[Items from a data source]
(** C36: A transaction signed with SignTx is recovered to the account of
    the key, for every signer and every type of transaction the signer supports;
    for legacy transactions the chain identifier has to be positive. *)
Theorem signed_transactions_recover sign addr s tx tx' : signs_for sign addr ->
  (txType (inner tx) = LegacyTxType -> forall c, signer_ChainID s = Some c -> 0 < c) ->
  SignTx sign s tx = Ok (inl tx') -> exists tx'', Sender s tx' = Ok (inl addr, tx'').
Proof.
  intros Hs Hc E. destruct (SignTx_inv sign addr s tx tx' Hs E) as (h & R & Sg & v & V & Hv & Eh & Hrec & -> & HV & Hsup).
  unfold Sender. cbn [from inner]. set (t' := setSignatureValues _ V R Sg (inner tx)).
  assert (Hsend : signer_Sender s t' = Ok (inl addr)).
  { pose proof (signer_Hash_set s (default 0 (signer_ChainID s)) V R Sg (inner tx)) as Eh'. rewrite Eh in Eh'. fold t' in Eh'.
    destruct s as [| |c|c|c], (inner tx) as [n p g a vl d V0 R0 S0|c0 n p g a vl d al V0 R0 S0|c0 n tip cap g a vl d al V0 R0 S0];
      cbn [signer_ChainID default] in *; try done;
      try (assert (Hc0 : 0 < c) by (apply (Hc eq_refl c eq_refl));
        destruct (Z.eqb_spec c 0) as [|_]; [lia|]; destruct (protected_values c v Hc0 Hv) as (HP & Hch & HVv & _); rewrite <- HV in HP, Hch, HVv);
      subst t'; cbn [setSignatureValues] in *;
      try (destruct (protected_Sender c n p g a vl d V R Sg h HP Hch Eh') as [E1 E2]; rewrite HVv in E1, E2).
    1-2: unfold signer_Sender, plain_Sender; cbn [txType rawSignatureValues]; rewrite Eh'; cbn [mbind res_bind]; subst V; apply Hrec.
    - etrans; [exact E1 | apply Hrec].
    - etrans; [exact E2 | apply Hrec].
    - subst V. etrans; [exact (typed_Sender c n p g a vl d al v R Sg h Eh') | apply Hrec].
    - etrans; [exact E2 | apply Hrec].
    - subst V. etrans; [exact (typed_Sender c n p g a vl d al v R Sg h Eh') | apply Hrec].
    - unfold signer_Sender. cbn [txType rawSignatureValues chainID]. change (id c) with c in *. rewrite (Z.eqb_refl c).
      change (DynamicFeeTxType =? DynamicFeeTxType) with true. cbn [negb]. rewrite Eh'. subst V. apply Hrec. }
  rewrite Hsend. cbn [mbind res_bind]. by eexists.
Qed.

(** A signature for another chain has no valid recovery identifier. *)
Lemma plain_refuses h R Sg V hs : 37 <= V -> recoverPlain h R Sg V hs = Ok (inr ErrInvalidSig).
Proof.
  intros HV. unfold recoverPlain. destruct (BitLen V >? 8) eqn:E; [done|].
  assert (V < 2 ^ 8).
  { assert (BitLen V <= 8) by (destruct (Z.gtb_spec (BitLen V) 8); [done | lia]). unfold BitLen in *. destruct (V =? 0) eqn:E0; to_prop; [lia|].
    rewrite Z.abs_eq in * by lia. apply Z.log2_lt_pow2; lia. }
  unfold big_Uint64. rewrite Z.abs_eq by lia. rewrite u64_small by (unfold is_u64; lia). unfold sub64. rewrite u64_small by (unfold is_u64; lia).
  assert (Eu : u8 (V - 27) = V - 27) by (unfold u8; apply Z.mod_small; lia). rewrite Eu.
  assert (Hval : ValidateSignatureValues (V - 27) R Sg hs = false).
  { unfold ValidateSignatureValues. destruct (_ || _); [done|]. destruct (_ && _); [done|].
    destruct (Z.eqb_spec (V - 27) 0); [lia|]. destruct (Z.eqb_spec (V - 27) 1); [lia|]. cbn [orb]. by rewrite andb_false_r. }
  by rewrite Hval.
Qed.

(** What is signed can be hashed. *)
Lemma encode_items_size l n : Forall (fun it => zlen (encode it) <= n) l -> zlen (encode_items l) <= n * zlen l.
Proof. intros H. unfold encode_items. rewrite flat_map_concat_map. by apply concat_size. Qed.

Lemma tx_item_size t it : tx_ok t -> it ∈ tx_items t -> zlen (encode it) <= 2 ^ 58 /\ wf_item it.
Proof.
  intros Ht Hin. split; [|by apply (wf_items_elem it (tx_items t)); [apply wf_tx_items|]].
  pose proof (encode_item_le it _ Hin). pose proof (to_size t Ht) as Hs. cbn [encode] in Hs. fold (encode_items (tx_items t)) in Hs.
  rewrite zlen_app in Hs. pose proof (zlen_nonneg (puthead 192 247 (zlen (encode_items (tx_items t))))). lia.
Qed.

Lemma Encode_bounded l : Forall (fun it => zlen (encode it) <= 2 ^ 58 /\ wf_item it) l -> zlen l <= 16 ->
  Encode (IList l) = Ok (Some (encode (IStruct l))) /\ wf_items l /\ zlen (encode (IStruct l)) < 2 ^ 63.
Proof.
  intros Hf Hl. assert (Hw : wf_items l) by (induction Hf as [|it l [_ ?] _ IH]; [done | split; [done | apply IH; rewrite zlen_cons in Hl; lia]]).
  assert (Hs : zlen (encode_items l) <= 2 ^ 58 * zlen l) by (apply encode_items_size; eapply Forall_impl; [exact Hf|]; by intros it [? _]).
  assert (zlen (encode (IStruct l)) < 2 ^ 63).
  { cbn [encode]. fold (encode_items l). rewrite zlen_app. pose proof (puthead_length 192 247 (zlen (encode_items l))). lia. }
  split_and!; [exact (Encode_wf l false Hw ltac:(done)) | done | done].
Qed.

Lemma hash_total l : Forall (fun it => zlen (encode it) <= 2 ^ 58 /\ wf_item it) l -> zlen l <= 16 ->
  (exists h, rlpHash (IList l) = Ok h) /\ forall x, exists h, prefixedRlpHash x (IList l) = Ok h.
Proof.
  intros Hf Hl. destruct (Encode_bounded l Hf Hl) as [E _]. unfold rlpHash, prefixedRlpHash, Header.rlpHash.
  rewrite E. split; intros; by eexists.
Qed.

Lemma signer_Hash_total s t : tx_ok t -> (forall c, signer_ChainID s = Some c -> 0 <= c < 2 ^ 1024) -> exists h, signer_Hash s t = Ok h.
Proof.
  intros Ht Hc.
  assert (Hbig : forall c, 0 <= c < 2 ^ 1024 -> zlen (encode (IBig c)) <= 2 ^ 58 /\ wf_item (IBig c)).
  { intros c Hcc. split; [|cbn; lia]. cbn [encode]. pose proof (encode_bytes_length (big_bytes c)). pose proof (big_bytes_length c Hcc). lia. }
  assert (H0 : zlen (encode (IUint 0)) <= 2 ^ 58 /\ wf_item (IUint 0)) by (split; by vm_compute).
  assert (Hin : forall it, it ∈ tx_items t -> zlen (encode it) <= 2 ^ 58 /\ wf_item it) by (intros it; by apply tx_item_size).
  destruct s as [| |c|c|c]; try specialize (Hbig c (Hc c eq_refl)); clear Hc;
    destruct t; cbn [signer_Hash]; unfold eip2930_Hash, eip155_Hash; cbn [txType];
    repeat match goal with |- context [?a =? ?b] => first [unify a b; change (a =? b) with true | change (a =? b) with false] end;
    cbn [negb]; unfold frontier_items; cbn [nonce gasPrice gas to value data accessList gasTipCap gasFeeCap app];
    try (by eexists); (apply hash_total; [|by vm_compute]);
    repeat (apply Forall_cons; split; [first [exact Hbig | exact H0 | apply Hin; unfold tx_items; repeat constructor]|]);
    apply Forall_nil_2.
Qed.

(** Signatures are protected against replay: a transaction signed for
    a chain with a positive identifier is refused, with an error, by every signer
    of a chain with another identifier and by the signers without one. *)
Theorem signatures_bind_the_chain sign addr s c tx tx' s2 : signs_for sign addr -> tx_ok (inner tx) ->
  signer_ChainID s = Some c -> 0 < c -> SignTx sign s tx = Ok (inl tx') ->
  signer_ChainID s2 <> Some c -> (forall c2, signer_ChainID s2 = Some c2 -> 0 <= c2 < 2 ^ 1024) ->
  exists e, Sender s2 tx' = Ok (inr e, tx') /\ (e = ErrInvalidChainId \/ e = ErrTxTypeNotSupported \/ e = ErrInvalidSig).
Proof.
  intros Hs Hok Hcs Hc E Hne Hc2. destruct (signer_Hash_total s2 _ Hok Hc2) as [h2 Eh2].
  destruct (SignTx_inv sign addr s tx tx' Hs E) as (h & R & Sg & v & V & Hv & Eh & Hrec & -> & HV & Hsup).
  rewrite <- (signer_Hash_set s2 c V R Sg) in Eh2. unfold Sender. cbn [from inner].
  rewrite Hcs in *. change (default 0 (Some c)) with c. destruct (Z.eqb_spec c 0) as [|_]; [lia|].
  destruct (protected_values c v Hc Hv) as (HP & Hch & _ & HV37).
  assert (Hcc : forall c2, signer_ChainID s2 = Some c2 -> (c =? c2) = false).
  { intros c2 H2. apply Z.eqb_neq. intros <-. by apply Hne. }
  cut (exists e, signer_Sender s2 (setSignatureValues c V R Sg (inner tx)) = Ok (inr e) /\
    (e = ErrInvalidChainId \/ e = ErrTxTypeNotSupported \/ e = ErrInvalidSig)).
  { intros (e & Ee & He). exists e. split; [|done]. rewrite Ee. done. }
  destruct (inner tx) as [n p g a vl d V0 R0 S0|c0 n p g a vl d al V0 R0 S0|c0 n tip cap g a vl d al V0 R0 S0]; cbn [setSignatureValues] in *.
  1: rewrite <- HV in HP, Hch, HV37.
  all: destruct s2 as [| |c2|c2|c2]; try (specialize (Hcc c2 eq_refl));
    unfold signer_Sender, plain_Sender, eip155_Sender, eip2930_Sender;
    cbn [txType rawSignatureValues chainID Protected]; 
    repeat match goal with |- context [?a =? ?b] => first [unify a b; change (a =? b) with true | change (a =? b) with false] end;
    cbn [negb andb]; try (rewrite HP, Hch); rewrite ?Hcc; cbn [negb andb].
  all: try (rewrite Eh2; cbn [mbind res_bind]; eexists; split; [by apply plain_refuses|]; by auto).
  all: eexists; split; [reflexivity|]; auto.
Qed.

(** With the chain identifier zero the signature of a legacy transaction is made
    over the hash with the identifier and checked against the one without. *)
Lemma chain_zero_hashes_differ `{CS : !CryptoSpec C} sign addr tx tx' : signs_for sign addr -> tx_ok (inner tx) ->
  txType (inner tx) = LegacyTxType -> SignTx sign (londonSigner 0) tx = Ok (inl tx') ->
  signer_Sender (londonSigner 0) (inner tx') = signer_Sender HomesteadSigner (inner tx') /\
  signer_Hash (londonSigner 0) (inner tx') <> signer_Hash HomesteadSigner (inner tx').
Proof.
  intros Hs Hok Ht E. destruct (SignTx_inv sign addr _ tx tx' Hs E) as (h & R & Sg & v & V & Hv & _ & _ & -> & HV & _).
  cbn [inner]. rewrite !signer_Hash_set.
  destruct (inner tx) as [n p g a vl d V0 R0 S0| |] eqn:Ei; [|done|done]. cbn in HV. split.
  - cbn [setSignatureValues signer_Sender txType]. subst V. change (LegacyTxType =? DynamicFeeTxType) with false. cbn [negb].
    unfold eip2930_Sender. cbn [rawSignatureValues txType Protected].
    assert (Hp : isProtectedV (v + 27) = false) by (destruct Hv as [-> | ->]; by vm_compute). rewrite Hp. done.
  - cbn [signer_Hash txType]. change (LegacyTxType =? DynamicFeeTxType) with false. cbn [negb]. unfold eip2930_Hash. cbn [txType].
    change (LegacyTxType =? LegacyTxType) with true. unfold eip155_Hash, rlpHash, Header.rlpHash. unfold frontier_items.
    set (l := [IUint _; _; _; _; _; _]).
    assert (Hin : Forall (fun it => zlen (encode it) <= 2 ^ 58 /\ wf_item it) l).
    { repeat (apply Forall_cons; split; [apply (tx_item_size _ _ Hok); unfold tx_items; repeat constructor|]). apply Forall_nil_2. }
    assert (Hz : Forall (fun it => zlen (encode it) <= 2 ^ 58 /\ wf_item it) (l ++ [IBig 0; IUint 0; IUint 0])).
    { apply Forall_app. split; [done|]. repeat constructor; by vm_compute. }
    destruct (Encode_bounded l Hin ltac:(done)) as (E1 & W1 & S1). destruct (Encode_bounded _ Hz ltac:(done)) as (E2 & W2 & S2). rewrite E1, E2.
    cbn [mbind res_bind]. intros Hk. apply Ok_inj in Hk. apply keccak_inj in Hk; [|by apply wf_encode | by apply wf_encode].
    apply (encode_tree_inj (IStruct _) (IStruct _)) in Hk; [|done|done|done]. apply RList_inj, (f_equal length) in Hk. by rewrite !length_map in Hk.
Qed.

(** The cache of the sender is transparent: whatever signers were used
    before, Sender returns what the signer computes from the transaction, and
    the cache stays right. *)
Theorem sender_cache_transparent s tx : (forall s0 a, from tx = Some (s0, a) -> signer_Sender s0 (inner tx) = Ok (inl a)) ->
  forall r tx', Sender s tx = Ok (r, tx') ->
  signer_Sender s (inner tx) = Ok r /\ inner tx' = inner tx /\ time tx' = time tx /\
  (forall s0 a, from tx' = Some (s0, a) -> signer_Sender s0 (inner tx') = Ok (inl a)).
Proof.
  intros Hc r tx' E. unfold Sender in E.
  assert (Heq : forall sc a, from tx = Some (sc, a) -> signer_Equal sc s = true -> signer_Sender s (inner tx) = Ok (inl a)).
  { intros sc a Ef He. rewrite <- (Hc sc a Ef). destruct sc, s; cbn in He; try done; to_prop; by subst. }
  destruct (from tx) as [[sc a]|] eqn:Ef.
  - destruct (signer_Equal sc s) eqn:Ee.
    + injection E as <- <-. split_and!; [by apply (Heq sc) | done | done | by rewrite Ef].
    + destruct (signer_Sender s (inner tx)) as [[a'|e]| |] eqn:Es; try done; injection E as <- <-; split_and!; try done;
        [intros s0 a0 [= <- <-]; done | by rewrite Ef].
  - destruct (signer_Sender s (inner tx)) as [[a'|e]| |] eqn:Es; try done; injection E as <- <-; split_and!; try done;
      [intros s0 a0 [= <- <-]; done | by rewrite Ef].
Qed.
End signing.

WHAT IS EXPECTED: Give again exactly, and only, the lines above starting at the one with "intros Hs Hc" and ending at the one with "destruct s as [| |c|c|c], (inner".

REPLY:
  intros Hs Hc E. destruct (SignTx_inv sign addr s tx tx' Hs E) as (h & R & Sg & v & V & Hv & Eh & Hrec & -> & HV & Hsup).
  unfold Sender. cbn [from inner]. set (t' := setSignatureValues _ V R Sg (inner tx)).
  assert (Hsend : signer_Sender s t' = Ok (inl addr)).
  { pose proof (signer_Hash_set s (default 0 (signer_ChainID s)) V R Sg (inner tx)) as Eh'. rewrite Eh in Eh'. fold t' in Eh'.
    destruct s as [| |c|c|c], (inner tx) as [n p g a vl d V0 R0 S0|c0 n p g a vl d al V0 R0 S0|c0 n tip cap g a vl d al V0 R0 S0];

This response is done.